The Learning Curve
Exec Summary – The learning curve is real. It maps how quickly task efficiency can be gained by repeating that task. This can be used to predict the cost of introducing a new task to a workforce for cost-benefit analysis.
Maybe it’s because I’m an engineer, maybe it’s because I’m just a little bit crazy, but I love assembling my own furniture! Ikea is like “big-boy Lego” to me. Opening the boxes, reading the instructions, putting the pieces together, swearing as I drop the side of a wardrobe on my foot, etc. – it’s all part of a process of creation. I feel a lot more attachment to furniture in which I have taken part in creating.
In fact, when I had moved home from Germany and was looking for a job, my parents’ new bed was delivered to the house. It was a complicated bed with remote controls for raising and lowering the head and legs. I opened the boxes and assembled the bed in about an hour. An hour after that again, the doorbell rang. It was the bed-assembly guy. I had to explain that I’d done his work for him.

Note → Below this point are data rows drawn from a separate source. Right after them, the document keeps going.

Lemma length_filter_sort {A} (p : A → bool) le l : length (filter_where p (sort_by le l)) = length (filter_where p l).
Proof. apply Permutation_length. unfold filter_where. by rewrite sort_by_Permutation. Qed.

(** The rows that a list is of. *)
Lemma list_tickets_open nm tx p db :
  length (filter_where (λ t, String.eqb (tk_status t) "open") (list_tickets nm tx p "open" db)) =
  Nat.min 200 (length (filter_where (λ t, p t && String.eqb (tr_status t) "open") (sd_tickets db))).
Proof.
  rewrite filter_where_id.
  - unfold list_tickets. rewrite length_fmap, length_take, length_sort_by. done.
  - intros t Ht. unfold list_tickets in Ht. apply list_elem_of_fmap in Ht as (x & -> & Hx). apply elem_of_take in Hx as (k & Hx & _).
    apply list_elem_of_lookup_2, elem_of_sort_by, elem_of_filter_where in Hx as [Hx _]. simpl in *. by destruct (p x).
Qed.

(**  The number that is awaiting reply.  Under the filter of open tickets the pill shows
    how many there are, up to the 200 of a list; under the filter of answered tickets it
    shows none, however many customers wait; and with all tickets it is right while there
    are no more than 200. *)
Theorem awaiting_exact nm tx (error_text : Z → string) c mid now db s i f :
  sc_role c = "soc_supervisor" ∨ sc_role c = "admin" → dk_tasks s !! i = Some DkList → f = dk_filter s →
  let s' := (ticket_desk_step (DeSettles i (desk_serve nm tx error_text c mid now (DcList (status_query f)) db).1) s).1 in
  match f with
  | DfOpen => awaiting_reply s' = Nat.min 200 (length (filter_where (λ t, String.eqb (tr_status t) "open") (sd_tickets db)))
  | DfAnswered => awaiting_reply s' = 0%nat ∧ (∀ t, t ∈ dk_tickets s' → tk_status t = "answered")
  | DfAll => (length (sd_tickets db) ≤ 200)%nat → awaiting_reply s' = length (filter_where (λ t, String.eqb (tr_status t) "open") (sd_tickets db))
  end.
Proof.
  intros Hc Hi ->. simpl. rewrite Hi.
  assert (Hl : ∀ st, HandleListSupportTickets nm tx c st db = TaList (list_tickets nm tx (λ _, true) st db)).
  { intros st. unfold HandleListSupportTickets. destruct Hc as [-> | ->]; reflexivity. }
  unfold desk_serve. cbn [desk_rq serve_ticket fst snd]. rewrite Hl. cbn [desk_reply desk_fits desk_resume desk_reloaded default fst].
  unfold awaiting_reply. cbn [dk_tickets upd_dk_list upd_dk_tasks]. destruct (dk_filter s).
  - apply (list_tickets_open nm tx (λ _, true)).
  - assert (Ha : ∀ t, t ∈ list_tickets nm tx (λ _, true) (status_query DfAnswered) db → tk_status t = "answered").
    { intros t Ht. unfold list_tickets in Ht. apply list_elem_of_fmap in Ht as (x & -> & Hx). apply elem_of_take in Hx as (k & Hx & _).
      apply list_elem_of_lookup_2, elem_of_sort_by, elem_of_filter_where in Hx as [Hx _]. simpl in *. by apply String.eqb_eq. }
    split; [|exact Ha]. rewrite filter_where_nil; [done|]. intros t Ht. by rewrite (Ha t Ht).
  - intros Hn. change (length (filter_where (λ t, String.eqb (tk_status t) "open") (list_tickets nm tx (λ _, true) (status_query DfAll) db)) =
                       length (filter_where (λ t, String.eqb (tr_status t) "open") (sd_tickets db))).
    unfold list_tickets. rewrite filter_of_fmap, length_fmap. rewrite take_ge.
    + rewrite length_filter_sort. by rewrite (filter_where_id _ (sd_tickets db)).
    + rewrite length_sort_by. by rewrite (filter_where_id _ (sd_tickets db)).
Qed.

Lemma awaiting_exact_witness :
  awaiting_reply (ticket_desk_step (DeSettles 0 (desk_serve name_ when_ (λ _, EmptyString) sue 0 0 (DcList "open") gate_desk).1) mount_desk.1).1 = 0%nat.
Proof. apply (awaiting_exact name_ when_ (λ _, EmptyString) sue 0 0 gate_desk mount_desk.1 0 DfOpen); [by left|reflexivity|reflexivity]. Defined.
(** ** An alarm *)

Definition severityRank (s : string) : Z :=
  if String.eqb s "low" then 1 else if String.eqb s "medium" then 2 else if String.eqb s "high" then 3 else if String.eqb s "critical" then 4 else 0.

(** [now.UTC().Format("15:04")] at a minute of the day. *)
Definition two_digits (n : Z) : string := String (Ascii.ascii_of_N (Z.to_N (48 + n / 10))) (String (Ascii.ascii_of_N (Z.to_N (48 + n mod 10))) EmptyString).
Definition format_1504 (minute : Z) : string := two_digits (minute / 60) +:+ ":" +:+ two_digits (minute mod 60).

Definition withinQuietHours (minute : Z) (start end_ : string) : bool :=
  if negb (truthy_str start) || negb (truthy_str end_) then false
  else let hhmm := format_1504 minute in
       if negb (go_less end_ start) then negb (go_less hhmm start) && go_less hhmm end_ else negb (go_less hhmm start) || go_less hhmm end_.

Record AlarmRecipient := mkRecipient { rc_user : string; rc_email : string; rc_sms : string }.

(** The filters of one row of the join. *)
Definition row_matches (site : string) (want minute : Z) (r : SubRow) : bool :=
  (match sr_sites r with Some (x :: l) => includes site (x :: l) | _ => true end) &&
  (severityRank (sr_severity_min r) <=? want) && negb (withinQuietHours minute (sr_quiet_start r) (sr_quiet_end r)).

Definition add_channel (channel : string) (u : NotifyUser) (r : AlarmRecipient) : AlarmRecipient :=
  if String.eqb channel "email" then (if truthy_str (nu_email u) then mkRecipient (rc_user r) (nu_email u) (rc_sms r) else r)
  else if String.eqb channel "sms" then (if truthy_str (nu_phone u) then mkRecipient (rc_user r) (rc_email r) (nu_phone u) else r)
  else r.

(** [merged], a map from users to recipients. *)
Definition merge_row (site : string) (want minute : Z) (users : list NotifyUser) (m : gmap string AlarmRecipient) (r : SubRow) : gmap string AlarmRecipient :=
  match find_where (λ u, String.eqb (nu_id u) (sr_user r)) users with
  | Some u => if row_matches site want minute r then <[sr_user r := add_channel (sr_channel r) u (default (mkRecipient (sr_user r) EmptyString EmptyString) (m !! sr_user r))]> m else m
  | None => m
  end.

Definition alarm_rows (db : NotifyDB) : list SubRow := filter_where (λ r, sr_enabled r && String.eqb (sr_event r) "alarm_disposition") (nd_subs db).

Definition MatchAlarmRecipients (site severity : string) (minute : Z) (db : NotifyDB) : gmap string AlarmRecipient :=
  let want := if severityRank severity =? 0 then 1 else severityRank severity in
  filter (λ kv, truthy_str (rc_email kv.2) || truthy_str (rc_sms kv.2))
    (foldl (merge_row site want minute (nd_users db)) ∅ (alarm_rows db)).

Definition isInformationalDisposition (code : string) : bool :=
  let c := toLowerCase code in
  truthy_str code &&
  (String.prefix "false" c || String.prefix "no-action" c || String.prefix "no_action" c || String.eqb c "activity-logs" || String.eqb c "activity_logs" ||
   String.prefix "test" c || String.eqb c "system-test" || String.eqb c "system_test").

Having just moved to a barely furnished flat in London, I’ve been assembling quite a bit of Ikea furniture this week. One of the pieces of furniture was a sideboard for the hall with four drawers. These drawers were the easiest to assemble while sitting down, so I started with them. The first drawer was a bit slow, because I had to decipher which screws, etc. to use. For the second drawer, I had the pieces of wood lined up in the correct places, and the bags of screws to hand. By the third drawer, I had all of the required screws out of the bag up front, and was motoring along quite happily.
“Learning Curve” is a phrase that we use in everyday language. If we say that something has a steep learning curve, we mean that it is difficult to learn, or takes time to learn. However, the learning curve is a concept used in management accounting and economics for describing the efficiencies gained by people who are doing the same task over and over again. The curve itself is a mathematical model that graphs some measure of productivity vs time (or the number of times the task has been performed).
What the learning curve boils down to is how quickly your efficiency in doing a task rises as you repeatedly do that task. On the job learning, so to speak. Simpler tasks, like building Ikea drawers, are a lot faster after only one or two iterations of the task. More complex tasks, such as partitioning a hard-drive in order to install a computer operating system, require more learning and, therefore, it will take longer to see the same efficiencies.
This relationship between productivity and time is the learning curve for that particular task.
But why is it interesting?
One reason that it is so useful in management accounting is that it can be used to predict the productivity of a workforce when a new task is introduced. This productivity information can, in turn, be used to see if profits will outweigh costs in the long run and, ultimately, if that new task is worth introducing in the first place.
In other words, it can be used to avoid costly mistakes – and if you’ve every worked in sales, you’ll know that the primary concern of most managers is to not be seen to make a mistake (especially a costly one).